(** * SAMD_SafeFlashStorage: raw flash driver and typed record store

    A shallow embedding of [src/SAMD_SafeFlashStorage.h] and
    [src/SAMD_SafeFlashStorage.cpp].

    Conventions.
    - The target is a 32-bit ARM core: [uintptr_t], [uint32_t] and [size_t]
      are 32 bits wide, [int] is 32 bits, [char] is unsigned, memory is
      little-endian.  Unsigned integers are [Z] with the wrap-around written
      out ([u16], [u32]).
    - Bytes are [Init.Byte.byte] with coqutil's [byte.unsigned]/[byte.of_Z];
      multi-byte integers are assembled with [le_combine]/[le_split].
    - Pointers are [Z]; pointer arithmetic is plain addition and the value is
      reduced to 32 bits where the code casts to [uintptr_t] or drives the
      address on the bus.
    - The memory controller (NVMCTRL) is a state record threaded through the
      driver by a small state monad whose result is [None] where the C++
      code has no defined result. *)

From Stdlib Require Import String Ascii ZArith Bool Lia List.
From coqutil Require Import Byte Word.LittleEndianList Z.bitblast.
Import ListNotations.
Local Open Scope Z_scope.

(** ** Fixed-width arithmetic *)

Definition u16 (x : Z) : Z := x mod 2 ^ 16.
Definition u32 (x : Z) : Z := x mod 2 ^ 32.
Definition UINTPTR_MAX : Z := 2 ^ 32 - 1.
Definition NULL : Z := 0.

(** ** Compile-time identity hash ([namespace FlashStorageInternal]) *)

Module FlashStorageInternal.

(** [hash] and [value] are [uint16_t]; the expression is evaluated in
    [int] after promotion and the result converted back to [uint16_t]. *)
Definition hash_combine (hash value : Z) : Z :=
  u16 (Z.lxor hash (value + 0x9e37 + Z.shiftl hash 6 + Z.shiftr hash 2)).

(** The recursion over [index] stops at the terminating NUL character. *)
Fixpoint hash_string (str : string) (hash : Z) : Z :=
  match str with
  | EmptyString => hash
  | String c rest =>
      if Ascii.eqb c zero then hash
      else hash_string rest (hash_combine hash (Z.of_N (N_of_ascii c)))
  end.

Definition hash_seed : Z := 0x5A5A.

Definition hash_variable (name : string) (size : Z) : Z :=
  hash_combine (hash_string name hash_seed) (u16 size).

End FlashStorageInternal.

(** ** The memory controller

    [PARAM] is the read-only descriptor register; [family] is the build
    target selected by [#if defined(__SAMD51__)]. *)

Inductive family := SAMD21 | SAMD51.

--

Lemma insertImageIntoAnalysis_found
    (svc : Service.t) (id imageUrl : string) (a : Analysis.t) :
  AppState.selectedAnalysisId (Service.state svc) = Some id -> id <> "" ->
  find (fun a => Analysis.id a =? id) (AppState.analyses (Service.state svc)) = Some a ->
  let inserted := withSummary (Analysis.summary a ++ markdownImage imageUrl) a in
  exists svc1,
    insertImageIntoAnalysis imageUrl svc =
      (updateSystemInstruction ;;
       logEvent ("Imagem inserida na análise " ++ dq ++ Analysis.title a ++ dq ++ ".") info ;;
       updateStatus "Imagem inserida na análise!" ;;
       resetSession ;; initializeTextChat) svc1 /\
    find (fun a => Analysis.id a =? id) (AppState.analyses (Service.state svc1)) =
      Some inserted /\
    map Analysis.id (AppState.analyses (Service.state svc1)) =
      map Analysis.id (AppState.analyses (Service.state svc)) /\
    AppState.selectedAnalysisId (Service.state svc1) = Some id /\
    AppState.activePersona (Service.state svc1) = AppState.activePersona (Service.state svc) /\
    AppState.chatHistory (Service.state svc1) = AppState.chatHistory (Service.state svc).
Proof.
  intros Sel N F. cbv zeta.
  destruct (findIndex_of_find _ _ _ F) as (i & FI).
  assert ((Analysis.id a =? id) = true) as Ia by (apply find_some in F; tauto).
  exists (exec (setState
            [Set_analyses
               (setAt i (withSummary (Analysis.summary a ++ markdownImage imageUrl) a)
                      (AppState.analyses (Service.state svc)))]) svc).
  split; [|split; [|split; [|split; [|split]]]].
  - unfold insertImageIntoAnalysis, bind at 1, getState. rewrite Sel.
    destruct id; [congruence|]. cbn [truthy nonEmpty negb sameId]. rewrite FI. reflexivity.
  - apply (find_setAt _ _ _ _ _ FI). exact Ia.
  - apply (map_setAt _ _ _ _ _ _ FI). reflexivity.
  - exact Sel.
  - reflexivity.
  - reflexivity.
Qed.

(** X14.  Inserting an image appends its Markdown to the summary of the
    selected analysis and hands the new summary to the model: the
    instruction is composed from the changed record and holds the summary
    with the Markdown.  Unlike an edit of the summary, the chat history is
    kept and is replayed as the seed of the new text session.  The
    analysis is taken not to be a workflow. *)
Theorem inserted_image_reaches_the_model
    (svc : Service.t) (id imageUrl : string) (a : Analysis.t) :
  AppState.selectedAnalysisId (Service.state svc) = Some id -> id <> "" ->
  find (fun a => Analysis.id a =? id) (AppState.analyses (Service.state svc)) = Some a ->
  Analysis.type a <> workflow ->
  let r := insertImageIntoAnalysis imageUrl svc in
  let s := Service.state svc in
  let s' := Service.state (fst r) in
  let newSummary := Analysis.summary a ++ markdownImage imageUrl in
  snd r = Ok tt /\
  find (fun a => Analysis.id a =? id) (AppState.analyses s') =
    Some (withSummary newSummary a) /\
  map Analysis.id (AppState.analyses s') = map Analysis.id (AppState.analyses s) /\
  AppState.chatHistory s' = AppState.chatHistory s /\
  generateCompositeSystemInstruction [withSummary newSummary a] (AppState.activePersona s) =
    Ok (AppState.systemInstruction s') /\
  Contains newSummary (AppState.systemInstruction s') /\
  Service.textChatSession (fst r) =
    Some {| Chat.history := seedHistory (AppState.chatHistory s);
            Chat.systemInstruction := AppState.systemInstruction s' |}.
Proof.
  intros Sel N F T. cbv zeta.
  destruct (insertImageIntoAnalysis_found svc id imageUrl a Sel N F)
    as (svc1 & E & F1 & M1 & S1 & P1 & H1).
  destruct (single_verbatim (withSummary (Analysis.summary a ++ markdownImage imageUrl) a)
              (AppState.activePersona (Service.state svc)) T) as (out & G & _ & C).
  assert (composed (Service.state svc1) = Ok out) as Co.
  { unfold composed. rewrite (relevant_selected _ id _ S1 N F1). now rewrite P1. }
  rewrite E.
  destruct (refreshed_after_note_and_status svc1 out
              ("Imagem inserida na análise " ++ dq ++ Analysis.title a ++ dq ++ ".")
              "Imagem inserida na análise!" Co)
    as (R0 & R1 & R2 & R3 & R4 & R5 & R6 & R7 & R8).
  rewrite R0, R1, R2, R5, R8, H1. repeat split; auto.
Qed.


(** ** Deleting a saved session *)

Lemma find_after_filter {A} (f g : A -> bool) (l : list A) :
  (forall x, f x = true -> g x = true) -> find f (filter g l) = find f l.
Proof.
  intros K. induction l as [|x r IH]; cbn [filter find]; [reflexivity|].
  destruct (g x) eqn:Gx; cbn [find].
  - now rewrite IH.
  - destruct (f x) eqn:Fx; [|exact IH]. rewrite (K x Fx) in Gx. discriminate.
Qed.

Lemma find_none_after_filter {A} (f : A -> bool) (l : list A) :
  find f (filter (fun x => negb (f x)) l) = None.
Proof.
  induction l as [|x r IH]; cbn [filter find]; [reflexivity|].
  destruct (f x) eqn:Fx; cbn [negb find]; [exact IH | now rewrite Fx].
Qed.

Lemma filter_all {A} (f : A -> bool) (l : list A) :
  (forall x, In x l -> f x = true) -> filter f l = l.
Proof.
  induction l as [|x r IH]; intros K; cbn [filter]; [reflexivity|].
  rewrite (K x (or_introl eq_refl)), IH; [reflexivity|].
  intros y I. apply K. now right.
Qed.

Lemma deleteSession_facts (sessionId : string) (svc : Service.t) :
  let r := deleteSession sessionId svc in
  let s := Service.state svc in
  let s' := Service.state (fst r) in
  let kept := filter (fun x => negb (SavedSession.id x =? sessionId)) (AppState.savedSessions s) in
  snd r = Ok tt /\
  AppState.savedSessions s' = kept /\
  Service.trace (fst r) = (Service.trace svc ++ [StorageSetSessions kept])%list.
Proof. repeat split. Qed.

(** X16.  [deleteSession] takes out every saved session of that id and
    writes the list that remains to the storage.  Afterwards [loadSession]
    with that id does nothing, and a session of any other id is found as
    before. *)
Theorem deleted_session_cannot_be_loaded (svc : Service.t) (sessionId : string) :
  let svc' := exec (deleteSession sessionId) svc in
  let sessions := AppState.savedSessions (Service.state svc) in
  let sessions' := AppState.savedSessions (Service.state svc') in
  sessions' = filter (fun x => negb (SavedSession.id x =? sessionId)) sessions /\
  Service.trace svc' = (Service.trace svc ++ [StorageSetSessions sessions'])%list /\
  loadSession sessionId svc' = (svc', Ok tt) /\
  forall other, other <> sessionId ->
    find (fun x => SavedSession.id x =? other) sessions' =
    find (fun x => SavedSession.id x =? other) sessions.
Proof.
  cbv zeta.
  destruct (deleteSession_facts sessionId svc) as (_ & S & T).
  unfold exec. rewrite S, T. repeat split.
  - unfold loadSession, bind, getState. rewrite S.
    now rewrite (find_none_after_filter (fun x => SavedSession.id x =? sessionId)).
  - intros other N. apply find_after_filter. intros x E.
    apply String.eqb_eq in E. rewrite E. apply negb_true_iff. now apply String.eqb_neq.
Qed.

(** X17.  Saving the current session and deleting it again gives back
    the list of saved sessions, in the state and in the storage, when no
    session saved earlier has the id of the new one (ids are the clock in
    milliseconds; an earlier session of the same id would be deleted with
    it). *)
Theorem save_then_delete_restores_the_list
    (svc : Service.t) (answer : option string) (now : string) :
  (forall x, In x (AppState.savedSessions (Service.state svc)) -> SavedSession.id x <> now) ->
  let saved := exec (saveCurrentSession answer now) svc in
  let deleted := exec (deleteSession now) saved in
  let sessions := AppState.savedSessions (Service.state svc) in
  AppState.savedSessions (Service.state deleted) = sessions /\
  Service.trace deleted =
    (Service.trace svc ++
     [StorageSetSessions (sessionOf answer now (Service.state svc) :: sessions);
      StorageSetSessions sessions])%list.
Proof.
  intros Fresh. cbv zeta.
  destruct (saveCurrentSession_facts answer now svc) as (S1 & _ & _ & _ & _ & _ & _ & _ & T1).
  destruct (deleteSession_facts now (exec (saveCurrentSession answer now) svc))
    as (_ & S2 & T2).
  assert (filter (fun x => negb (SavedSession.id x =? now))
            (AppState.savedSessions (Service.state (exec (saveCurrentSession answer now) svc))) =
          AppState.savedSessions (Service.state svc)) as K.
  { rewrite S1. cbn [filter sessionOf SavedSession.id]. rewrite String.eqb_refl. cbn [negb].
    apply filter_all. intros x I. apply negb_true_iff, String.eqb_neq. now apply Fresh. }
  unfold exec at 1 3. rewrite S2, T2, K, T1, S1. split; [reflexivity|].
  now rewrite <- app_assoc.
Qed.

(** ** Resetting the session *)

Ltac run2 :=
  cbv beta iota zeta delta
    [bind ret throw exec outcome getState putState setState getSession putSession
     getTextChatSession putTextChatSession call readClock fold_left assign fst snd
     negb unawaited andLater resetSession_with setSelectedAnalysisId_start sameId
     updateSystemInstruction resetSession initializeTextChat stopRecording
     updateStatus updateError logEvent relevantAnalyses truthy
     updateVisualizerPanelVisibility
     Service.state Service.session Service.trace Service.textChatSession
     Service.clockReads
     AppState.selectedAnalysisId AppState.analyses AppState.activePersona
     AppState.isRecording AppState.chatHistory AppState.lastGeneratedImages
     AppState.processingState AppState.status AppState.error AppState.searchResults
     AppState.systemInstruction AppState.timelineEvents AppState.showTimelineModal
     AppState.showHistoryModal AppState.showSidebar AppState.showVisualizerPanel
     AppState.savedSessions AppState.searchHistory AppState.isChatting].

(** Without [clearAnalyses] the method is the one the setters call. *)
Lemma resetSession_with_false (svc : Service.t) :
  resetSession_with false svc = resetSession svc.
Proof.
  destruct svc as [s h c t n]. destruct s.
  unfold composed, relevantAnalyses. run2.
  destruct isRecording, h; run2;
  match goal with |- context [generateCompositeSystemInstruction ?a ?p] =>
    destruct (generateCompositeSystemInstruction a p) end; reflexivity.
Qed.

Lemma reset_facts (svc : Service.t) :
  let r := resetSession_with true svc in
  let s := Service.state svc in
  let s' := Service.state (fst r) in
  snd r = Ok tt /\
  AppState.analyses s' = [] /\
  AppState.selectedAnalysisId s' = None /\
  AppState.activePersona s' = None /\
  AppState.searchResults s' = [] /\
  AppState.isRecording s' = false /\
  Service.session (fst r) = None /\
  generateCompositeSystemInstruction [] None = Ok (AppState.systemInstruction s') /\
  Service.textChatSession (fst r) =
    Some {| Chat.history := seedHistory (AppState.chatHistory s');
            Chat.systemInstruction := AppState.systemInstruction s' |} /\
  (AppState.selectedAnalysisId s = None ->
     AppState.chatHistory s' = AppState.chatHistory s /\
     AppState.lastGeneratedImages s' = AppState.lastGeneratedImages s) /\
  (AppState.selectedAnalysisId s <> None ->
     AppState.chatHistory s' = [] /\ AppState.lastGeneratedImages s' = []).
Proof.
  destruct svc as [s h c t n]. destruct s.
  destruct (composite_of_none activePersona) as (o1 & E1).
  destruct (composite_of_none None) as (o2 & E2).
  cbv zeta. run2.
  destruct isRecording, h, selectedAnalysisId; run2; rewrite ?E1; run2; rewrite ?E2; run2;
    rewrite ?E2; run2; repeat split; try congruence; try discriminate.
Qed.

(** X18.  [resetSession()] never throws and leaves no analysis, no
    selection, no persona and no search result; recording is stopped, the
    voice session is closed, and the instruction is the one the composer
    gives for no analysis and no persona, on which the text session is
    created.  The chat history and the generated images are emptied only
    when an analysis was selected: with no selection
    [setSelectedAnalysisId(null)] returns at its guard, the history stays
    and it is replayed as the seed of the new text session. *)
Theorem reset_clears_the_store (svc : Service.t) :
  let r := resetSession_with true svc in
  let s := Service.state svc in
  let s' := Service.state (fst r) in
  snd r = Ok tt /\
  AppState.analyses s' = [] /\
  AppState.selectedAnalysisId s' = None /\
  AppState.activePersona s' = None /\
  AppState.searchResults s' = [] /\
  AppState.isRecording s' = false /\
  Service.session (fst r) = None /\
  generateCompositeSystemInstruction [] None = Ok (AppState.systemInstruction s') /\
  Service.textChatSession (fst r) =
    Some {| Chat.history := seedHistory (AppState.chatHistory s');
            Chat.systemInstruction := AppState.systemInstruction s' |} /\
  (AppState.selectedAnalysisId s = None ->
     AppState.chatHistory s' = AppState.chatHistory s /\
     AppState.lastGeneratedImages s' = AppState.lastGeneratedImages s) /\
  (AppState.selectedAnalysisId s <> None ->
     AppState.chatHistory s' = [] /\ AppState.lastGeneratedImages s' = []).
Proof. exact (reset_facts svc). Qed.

*The task*
From the data above, output only the lines between the line containing "From coqutil Require" and the line containing "Definition UINTPTR_MAX : Z := 2 ^ 32 - 1.", inclusive, exactly as written.

*Your solution*
From coqutil Require Import Byte Word.LittleEndianList Z.bitblast.
Import ListNotations.
Local Open Scope Z_scope.

(** ** Fixed-width arithmetic *)

Definition u16 (x : Z) : Z := x mod 2 ^ 16.
Definition u32 (x : Z) : Z := x mod 2 ^ 32.
Definition UINTPTR_MAX : Z := 2 ^ 32 - 1.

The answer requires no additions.